MakoXC: Rearchitecting DFT Exchange-Correlation with Matrix-Aligned and Knowledge-Organized Sparsity
Published in International Conference for High Performance Computing, Networking, Storage, and Analysis (SC), 2026
Density Functional Theory (DFT) is essential to materials science and drug discovery, yet exchange-correlation (XC) evaluation remains a major bottleneck. MakoXC is a matrix-aligned XC engine that restructures nearsightedness-induced sparsity into regular, accelerator-friendly computation. It combines Matrix-Aligned Cells, Sparsity-Guided Activation, and a Kernel-Fused Pipeline to expose implicit sparsity while consolidating fragmented workloads into a compute-intensive execution path. MakoXC achieves average speedups of 67.8x over standard XC evaluation and 4.7x over state-of-the-art linear-scaling methods.
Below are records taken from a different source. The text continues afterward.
(** * joefiorini.com: the MDX component table, the post template and the footer

    A shallow embedding of the JavaScript sources of the blog:
    - the site configuration that the components import as [config/website]
      (unnamed/part_000),
    - the MDX component table and its [pre] handler (unnamed/part_003),
    - the [Post] page template (unnamed/part_002),
    - [src/components/Footer.js] and [src/components/HireMe.js],
    together with a model of the page generator that the specification
    describes (its source is not part of the files at hand).

    JavaScript strings are sequences of UTF-16 code units, JSX expressions are
    trees, a thrown exception is an explicit [Throw] result, and the system
    clock read by the footer is an explicit argument. *)

From Stdlib Require Import ZArith NArith List String Ascii Bool Lia.
From Stdlib Require Import DecimalString DecimalZ.
From stdpp Require Import gmap strings list sorting lexico.
Import ListNotations.

Set Warnings "-register-all".
Local Open Scope N_scope.

(** ** JavaScript values *)

Module JS.

(** A JavaScript string: its UTF-16 code units. *)
Definition js_string := list N.

(** A source literal made of ASCII characters only. *)
Definition u (s : string) : js_string :=
  map N_of_ascii (list_ascii_of_string s).

(** The primitive values that reach the components as props. Numbers are
    restricted to the integers. *)
Inductive js_value :=
| VUndefined
| VNull
| VBool (b : bool)
| VNum (n : Z)
| VStr (s : js_string).

(** [ToBoolean]. *)
Definition truthy (v : js_value) : bool :=
  match v with
  | VUndefined | VNull => false
  | VBool b => b
  | VNum n => negb (n =? 0)%Z
  | VStr s => match s with [] => false | _ :: _ => true end
  end.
Integrated into a production-grade commercial DFT package, it scales to ubiquitin on 64 GPUs and completes end-to-end DFT in under five minutes.
Recommended citation: Haozhi Han, Fusong Ju, Jing Bai, Ruge Zhang, Xiang Zhao, Liang Yuan, Yunquan Zhang, Ting Cao, Yunxin Liu, Yifeng Chen, Kun Li. (2026). "MakoXC: Rearchitecting DFT Exchange-Correlation with Matrix-Aligned and Knowledge-Organized Sparsity." SC.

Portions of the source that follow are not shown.